Saturday, June 2, 2007

big leap forward today

i made a big leap forward in the rest-server framework today. i added support for using xml server-side templates that support x-include and other good stuff. that means it's possible to define an xml template that includes several calls to the /data/ portion of the system and then apply a transform to it on the server. it generates clean xhtml and sends it to the client (optionally caching it on the server, too).



all very sweet.



i ran into a few (not unexpected) hurdles along the way. first, since the /data/ part of the system is secured, templates calling into the /data/ area always failed rudely unless the user had already authenticated. i decided to implement a server-side system-user account that can access the data quietly as needed. this is the road of least-friction. i also plan on implementing a version that will force the user to log in first. that will take a bit of doing. i can easily write an x-include fallback, but i also need a clean way to pass credentials (i think) once the user has logged in. it's on my list of things to check out.

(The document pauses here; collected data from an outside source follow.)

(** * Token Trackr Node.js SDK: configuration, host metadata, provider
    wrappers and the buffering/delivery core

  A shallow embedding of the TypeScript sources:
  - [TokenTrackrConfig]            (SDK configuration constructor),
  - [getHostMetadata] and its probes (host metadata collection),
  - [BedrockWrapper], [GeminiWrapper], [GeminiChatSession],
    [AzureOpenAIWrapper]            (provider wrappers),
  - [UsageEvent], [UsageEventPayload] (types.ts),
  together with the bounded queue and the retry loop of the client, which
  are described by the specification only.

  Conventions.  A JavaScript [number] that carries a count is a [Z]; a
  string is the sequence of bytes of its UTF-8 encoding; an optional
  property [p?: T] is an [option T]; [process.env] is a finite map from
  names to strings; a function that may throw returns a [result]; the
  readings of [Date.now()] are parameters; calls to [client.record] and
  network requests are collected in logs. *)

From stdpp Require Import gmap strings list.
From Stdlib Require Import ZArith Lia Ascii.

Local Open Scope Z_scope.
Set Warnings "-register-all".

(** ** JavaScript operators used by the sources *)

Module JS.

(** Outcome of code that may throw. *)
Inductive result (A : Type) : Type :=
| Ok (a : A)
| Throw (msg : string).
Arguments Ok {A} a.
Arguments Throw {A} msg.

(** Truthiness of a [string | undefined]: only a non-empty string is
    truthy. *)
Definition truthy_str (s : option string) : bool :=
  match s with
  | Some s => negb (String.eqb s "")
  | None => false
  end.

(** [a || b] on [string | undefined] operands. *)
Definition or_str (a b : option string) : option string :=
  if truthy_str a then a else b.

(** [a || "literal"]: the result is always a string. *)
Definition or_lit (a : option string) (lit : string) : string :=
  match a with
  | Some s => if String.eqb s "" then lit else s
  | None => lit
  end.
(** ** [freevm] *)

(** The tables below directory index [i] have been returned. *)
Record free_tabs (s0 : kst) (l : list Z) (pgdir : Z) (tabs : gmap Z Z) (i : Z)
    (s : kst) (ts : list Z) : Prop := {
  ft_kmem : kmem_inv s (ts ++ l);
  ft_ts : forall q, q ∈ ts <-> exists j, 0 <= j < i /\ tabs !! j = Some q;
  ft_frame : frame (fun q => exists j, tabs !! j = Some q) (mem s0) (mem s)
}.

Lemma wp_free_tab s0 l pgdir tabs i s ts (Q : unit -> kst -> Prop) :
  vm_inv s0 l pgdir tabs -> free_tabs s0 l pgdir tabs i s ts -> 0 <= i < 1024 ->
  (forall s' ts', free_tabs s0 l pgdir tabs (i + 1) s' ts' -> Q tt s') ->
  wp (let* e := rd32 (pgdir + 4 * i) in when (has e PTE_P) (kfree (P2V (PTE_ADDR e)))) Q s.
Proof.
  intros [Hk Ho Hd] [Fk Ft Ff] Hi HQ. apply wp_bind, wp_gets.
  assert (~ exists j, tabs !! j = Some pgdir) as Hnp.
  { intros [j Hj]. by destruct (vo_tab _ _ _ Ho _ _ Hj) as (_ & _ & Hne). }
  pose proof (vo_pde _ _ _ Ho i Hi) as Hp. unfold pde_at in Hp.
  rewrite (frame_load32 _ _ _ pgdir i Ff) by (try done; apply (vo_pgdir _ _ _ Ho)).
  unfold tab_entry in Hp. destruct (has _ PTE_P) eqn:Hh.
  - cbn [when]. set (t := P2V _) in *. symmetry in Hp.
    destruct (vo_tab _ _ _ Ho _ _ Hp) as (_ & Htok & _).
    eapply (wp_kfree t _ (ts ++ l)); [exact Htok| |exact Fk|].
    + rewrite elem_of_app, Ft. intros [(j & Hj & Hjt)|Hin].
      * pose proof (vo_inj _ _ _ Ho _ _ _ Hjt Hp). lia.
      * apply (Hd t); [right; eauto|done].
    + intros Hk'. apply (HQ _ (t :: ts)). split; [exact Hk'|..].
      * intros q. rewrite elem_of_cons, Ft. split.
        -- intros [->|(j & Hj & Hq)]; [exists i; split; [lia|done]|exists j; split; [lia|done]].
        -- intros (j & Hj & Hq). destruct (decide (j = i)) as [->|]; [left; congruence|].
           right. exists j. split; [lia|done].
      * eapply frame_trans; [exact Ff|]. eapply frame_weaken;
          [|apply frame_of_same; [apply Htok|apply freed_same_outside]]. intros q <-. eauto.
  - cbn [when]. apply wp_ret. apply (HQ _ ts). split; [exact Fk| |exact Ff]. intros q. rewrite Ft.
    split; intros (j & Hj & Hq); exists j; (split; [|done]); [lia|].
    assert (j <> i) by congruence. lia.
Qed.

(** The pages an address space is made of. *)
Definition space (pgdir : Z) (tabs us : gmap Z Z) (q : Z) : Prop :=
  vpage pgdir tabs q \/ exists va, us !! va = Some q.

Lemma wp_freevm s l pgdir tabs us (Q : unit -> kst -> Prop) :
  as_inv s l pgdir tabs us ->
  (forall s' l', kmem_inv s' l' -> (forall q, q ∈ l' <-> owned l pgdir tabs us q) ->
     frame (space pgdir tabs us) (mem s) (mem s') -> Q tt s') ->
  wp (freevm pgdir) Q s.
Proof.
  intros Hi HQ. pose proof (vi_ok _ _ _ _ (as_vm _ _ _ _ _ Hi)) as Ho.
  pose proof (vo_pgdir _ _ _ Ho) as Hpg. pose proof (page_ok_range pgdir Hpg).
  unfold freevm. rewrite (proj2 (Z.eqb_neq pgdir 0)) by mlia. apply wp_bind.
  eapply (wp_deallocuvm _ _ _ _ us); [exact Hi|lia|lia|intros Hc; by vm_compute in Hc|].
  intros s1 fs us1 _ Hd. change (PGROUNDUP 0) with 0 in Hd.
  pose proof (dp_as _ _ _ _ _ _ _ _ _ _ Hd) as Hi1. pose proof (as_vm _ _ _ _ _ Hi1) as Hvm1.
  assert (forall q, q ∈ fs <-> exists va, us !! va = Some q) as Hfs.
  { intros q. rewrite (dp_fs _ _ _ _ _ _ _ _ _ _ Hd). split; [naive_solver|].
    intros (va & Hq). exists va. destruct (as_dom _ _ _ _ _ Hi _ _ Hq). done. }
  apply wp_bind.
  apply (wp_for_up (fun i s' => exists ts, free_tabs s1 (fs ++ l) pgdir tabs i s' ts)).
  - exists []. split; [apply Hvm1| |done]. intros q. split; [by intros ?%elem_of_nil|].
    intros (j & Hj & _). lia.
  - intros i s' Hib (ts & Ht). eapply wp_free_tab; [exact Hvm1|exact Ht|exact Hib|]. eauto.
  - intros s2 (ts & [Fk Ft Ff]). eapply (wp_kfree pgdir _ (ts ++ fs ++ l)); [exact Hpg| |exact Fk|].
    { rewrite elem_of_app, Ft. intros [(j & _ & Hj)|Hin].
      - by destruct (vo_tab _ _ _ Ho _ _ Hj) as (_ & _ & Hne).
      - apply (vi_disj _ _ _ _ Hvm1 pgdir); [by left|done]. }
    intros Hk'. apply (HQ _ (pgdir :: ts ++ fs ++ l)); [exact Hk'|..].
    + intros q. rewrite elem_of_cons, !elem_of_app, Ft, Hfs. unfold owned, vpage. split.
      * intros [->|[(j & _ & Hj)|[Hq|Hq]]]; eauto 6.
      * intros [Hq|[[->|[j Hj]]|Hq]]; eauto 6. right. left. exists j. split; [|done].
        destruct (vo_tab _ _ _ Ho _ _ Hj) as (Hr & _). mlia.
    + eapply frame_trans; [eapply frame_weaken; [|apply (dp_frame _ _ _ _ _ _ _ _ _ _ Hd)]|].
      { intros q [Hq|Hq]; [right; by apply Hfs|left; by right]. }
      eapply frame_trans; [eapply frame_weaken; [|exact Ff]|].
      { intros q Hq. left. by right. }
      eapply frame_weaken; [|apply frame_of_same; [apply Hpg|apply freed_same_outside]].
      intros q <-. left. by left.
Qed.
(** One turn attaches one page. *)
Lemma wp_attach_step s0 l tabs id g si flag k s l1 tabs1 p (Q : option Z -> shst -> Prop) :
  attach_progress s0 l tabs id g si flag k s l1 tabs1 ->
  win_tables l tabs -> 0 <= id -> 0 <= si -> 0 <= k < sg_n g ->
  id + sg_n g <= SHMMAXSEG -> si + sg_n g <= SHMMAXSEG ->
  sg_pages g !! Z.to_nat k = Some p -> page_ok p -> pa (shm_segs s0).[id + k] = V2P p ->
  mapping (pmem s0) (dir s0) (win (si + k)) = None ->
  (forall s' l' tabs', attach_progress s0 l tabs id g si flag (k + 1) s' l' tabs' -> Q None s') ->
  wp (allocshmuvm_step id (win si) si flag k) Q s.
Proof.
  intros [Avm Ag Alk Ala Ain Ati [Apid Adir] Aatt Asl Am Af] Hw Hid Hsi Hk Hidm Hsim Hp Hpok Hpa
    Hnone HQ.
  destruct (V2P_pa_bounds p Hpok) as (HV & Hpal & Hp0 & Hpm).
  pose proof (win_bounds (si + k) ltac:(lia)) as (Hw1 & Hw2 & Hw3 & Hw4).
  pose proof (win_pdx (si + k) ltac:(lia)) as Hpdx.
  unfold allocshmuvm_step. apply wp_bind. eapply wp_of_eq; [apply put_att_eq; lia|].
  apply wp_bind, wp_gets, wp_bind. eapply wp_of_eq; [apply get_seg_eq; lia|].
  cbn [shm_segs set_cur cur pgdir].
  assert (pa (shm_segs s).[id + k] = V2P p) as -> by (rewrite Asl; case_decide; [lia|done]).
  rewrite HV. fold (attach_perm flag).
  replace (win si + PGSIZE * k) with (win (si + k)) by (unfold win; lia).
  apply wp_bind, wp_zoom. cbn [lget kml km set_cur].
  assert (win_tables l1 tabs1) as Hw' by (by eapply win_tables_grow; [|exact Ag|]; cbn; auto).
  eapply wp_mappage; [exact Avm|mlia|exact Hw3|done|done|done|apply attach_perm_range|..].
  { rewrite Am by mlia. unfold with_pages. rewrite decide_False by (unfold win; mlia). done. }
  { intros Hn ->. exfalso. by eapply win_tables_nonempty. }
  intros k1 l2 tabs2 Hvm Hg Hm Hf Hul. cbn [Z.ltb].
  apply wp_bind, wp_gets, wp_bind, wp_gets, wp_bind.
  eapply wp_of_eq; [apply upd_seg_eq; lia|]. apply wp_ret.
  apply (HQ _ l2 tabs2). cbn [lset kml set_km set_cur].
  split; cbn [km lock shm_segs lastShmSegIndex used_ids shm_tot r rtc ticks cur pid pgdir shmsegs
              set_segs set_km set_cur lset kml]; try done.
  - eapply tabs_grow_trans; [exact Ag|]. eapply tabs_grow_weaken; [|exact Hg]. by intros i <-.
  - intros i. rewrite asel_insert, Aatt. repeat case_decide; try lia; done.
  - intros i. rewrite asel_insert, !Asl. unfold stamp. cbn [r set_segs set_km set_cur lset kml].
    repeat case_decide; try lia; subst; try done. by rewrite Apid.
  - intros va Hva. rewrite <- Adir. eapply with_pages_step; [lia|lia|exact Hp|]. rewrite Hm by done.
    unfold attach_flags. case_decide; [done|]. by rewrite Am, Adir.
  - eapply frame_trans; [eapply frame_weaken; [|exact Af]|].
    + intros q. by eapply vpage_grow.
    + rewrite <- Adir. exact Hf.
Qed.

(** The whole segment, when the page tables can be had. *)
Lemma wp_allocshmuvm s l segs tabs id g si flag (Q : Z -> shst -> Prop) :
  shm_inv s l segs -> vm_inv (km s) l (dir s) tabs -> win_tables l tabs ->
  segs !! id = Some g -> 0 <= si -> si + sg_n g <= SHMMAXSEG ->
  (forall i, si <= i < si + sg_n g -> mapping (pmem s) (dir s) (win i) = None) ->
  (forall s' l' tabs', attach_progress s l tabs id g si flag (sg_n g) s' l' tabs' ->
     Q (win si) (set_lock false s')) ->
  wp (allocshmuvm id (win si) (sg_n g) si flag) Q s.
Proof.
  intros [Hk Hlk Ht Hown] Hvm Hw Hg Hsi Hmax Hnone HQ. unfold allocshmuvm.
  destruct (ti_seg _ _ _ Ht _ _ Hg) as (Hid & Hn & Hend & _). pose proof (ti_last _ _ _ Ht) as Hl.
  apply wp_bind, wp_modify, wp_bind. unfold shm_acquire.
  apply Lock.wp_acquire; [done|]. apply wp_bind.
  eapply (wp_for_exit (fun k s' => exists l' tabs',
            attach_progress s l tabs id g si flag k s' l' tabs')).
  - exists l, tabs. split; try done; try constructor; try done.
    + intros i. case_decide; [lia|done].
    + intros i. case_decide; [lia|done].
    + intros va _. unfold with_pages. case_decide; [unfold win in *; mlia|done].
  - intros k s' Hkn (l1 & tabs1 & Hp).
    destruct (lookup_lt_is_Some_2 (sg_pages g) (Z.to_nat k)) as [p Hlp];
      [unfold sg_n in Hkn; lia|].
    destruct (ti_slot _ _ _ Ht _ _ _ _ Hg Hlp) as [(_ & _ & Hpa) Hpok].
    rewrite Z2Nat.id in Hpa by lia.
    eapply wp_attach_step; try done; try lia; [apply Hnone; lia|]. intros s2 l2 tabs2 Hp2. eauto.
  - intros s' (l1 & tabs1 & Hp). replace (Z.max 0 (sg_n g)) with (sg_n g) in Hp by lia.
    apply wp_bind. apply Lock.wp_release; [apply Hp|]. apply wp_ret. eapply HQ. exact Hp.
Qed.
Lemma locked_size s A order (l : list Z) : bio_rep s A order -> NoDup l ->
  (forall b, b ∈ l -> in_range b /\ sl_locked (block_lock (bufs s).[b]) = true) ->
  (length l <= size (ba_held A))%nat.
Proof.
  intros Hr Hnd Hl. rewrite <- size_dom. apply nodup_le_size; [done|]. intros b Hb.
  apply elem_of_dom. exists (blockno (bufs s).[b]). apply (br_held _ _ _ Hr).
  destruct (Hl b Hb). done.
Qed.

(** A buffer that is neither dirty nor in use can be recycled. *)
Lemma free_buffer s A order : bio_rep s A order ->
  Z.of_nat (size (ba_pin A)) + Z.of_nat (size (ba_held A)) < NBUF ->
  exists b, in_range b /\ refcnt (bufs s).[b] = 0 /\ has (flags (bufs s).[b]) B_DIRTY = false.
Proof.
  intros Hr Hsz. set (l2 := filter (fun b => ~ dirty s b) (seqZ 0 NBUF)).
  pose proof (dirty_size _ _ _ Hr) as H1.
  destruct (decide (Forall (fun b => sl_locked (block_lock (bufs s).[b]) = true) l2)) as [Hall|Hno].
  - exfalso. assert (length l2 <= size (ba_held A))%nat as H2.
    { apply (locked_size _ _ _ _ Hr); [apply NoDup_filter, NoDup_seqZ|]. intros b Hb.
      rewrite Forall_forall in Hall. split; [|by apply Hall].
      apply list_elem_of_filter in Hb as [_ Hb]. by apply in_bufs. }
    assert (length (filter (dirty s) (seqZ 0 NBUF)) + length l2 = Z.to_nat NBUF)%nat as H3.
    { rewrite <- (length_seqZ 0 NBUF), <- length_app.
      apply Permutation_length. apply filter_app_complement. }
    rewrite NBUF_eq in *. lia.
  - apply not_Forall_Exists in Hno; [|apply _]. apply Exists_exists in Hno as (b & Hb & Hlk).
    apply list_elem_of_filter in Hb as [Hp Hb%in_bufs]. exists b. split; [done|].
    destruct (br_ref _ _ _ Hr b Hb) as [-> _]. cbn in Hlk. destruct (sl_locked _); [by exfalso; apply Hlk|].
    split; [done|]. unfold dirty in Hp.
    destruct (br_buf _ _ _ Hr b Hb) as [(_ & Hf & _)|(_ & [Hf|Hf] & _)]; rewrite Hf;
      [done..|by exfalso; apply Hp].
Qed.

(** ** Held buffers *)

(** What every operation leaves alone. *)
Definition same_env (s s' : bst) : Prop := disksize s' = disksize s /\ mypid s' = mypid s.

Lemma held_buf s A order b n : bio_rep s A order -> ba_held A !! b = Some n ->
  in_range b /\ caches (bufs s).[b] n /\ sl_locked (block_lock (bufs s).[b]) = true /\
  0 <= n < disksize s /\ data (bufs s).[b] = ba_cur A n /\
  (flags (bufs s).[b] = B_VALID \/ flags (bufs s).[b] = Z.lor B_VALID B_DIRTY).
Proof.
  intros Hr (Hb & Hl & Hn)%(br_held _ _ _ Hr). unfold caches.
  destruct (br_buf _ _ _ Hr b Hb) as [(_ & _ & Hx)|(Hd & Hf & Hsz)]; [congruence|].
  rewrite (br_data _ _ _ Hr b Hb Hd), Hn in *. done.
Qed.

another stinger was the whole xml:base resolution deal. i decided to keep my xml templates in a folder not directly accessible to external users (prevents hacking). but that meant for each request, i needed to 'adjust' the internal path to point to the template pile. that - in turn - broke the xml:base for the x-includes. as a result, i now diddle the url as it comes in to make sure it matches the one for the intial template. now it all seems to work fine. this may not be the correct solution, but it works.



i also added suport for xhtml validating of user input on the server. i use the built-in validator for xml, but using a DTD/Schema instead. works great. now i can make sure saved data does not end up hosing the xml/xsl templates. i did run into a bit of trouble, tho. seems my escapeHTML javascript hack converts the input to HTML (not xhtml) each time i *read* it in. this is a bummer. i need to check into that since it means each time i edit an existing record, all my cool xhtml changes are removed.



finally, i did a bunch of code clean-up and some object renaming. i've been meaning to do that for quite a while, but just never took the time. now it's much cleaner (references to amundsen and REST are now gone) and i've moved a few things from local vars into const and such.



so, i have a solid templating solution started. i need to beat it up a bit before i will rest, tho [grin]. i figure building the public side of the weblog app will gfive me enough chance to expose weaknesses in the model.



onward and upward!

1 comment:

mamund said...

update: found the xhtml bug. turns out the problem is how i was *storing* the data upon reading it from the server. i placed it in a span. when i did that, the DOM 'fixed up' the escaped XHTML and turned it into simple HTML[sigh]. i now store the XHTML from the server in a local js var and then use *that* to fill the textarea on edit. all cool.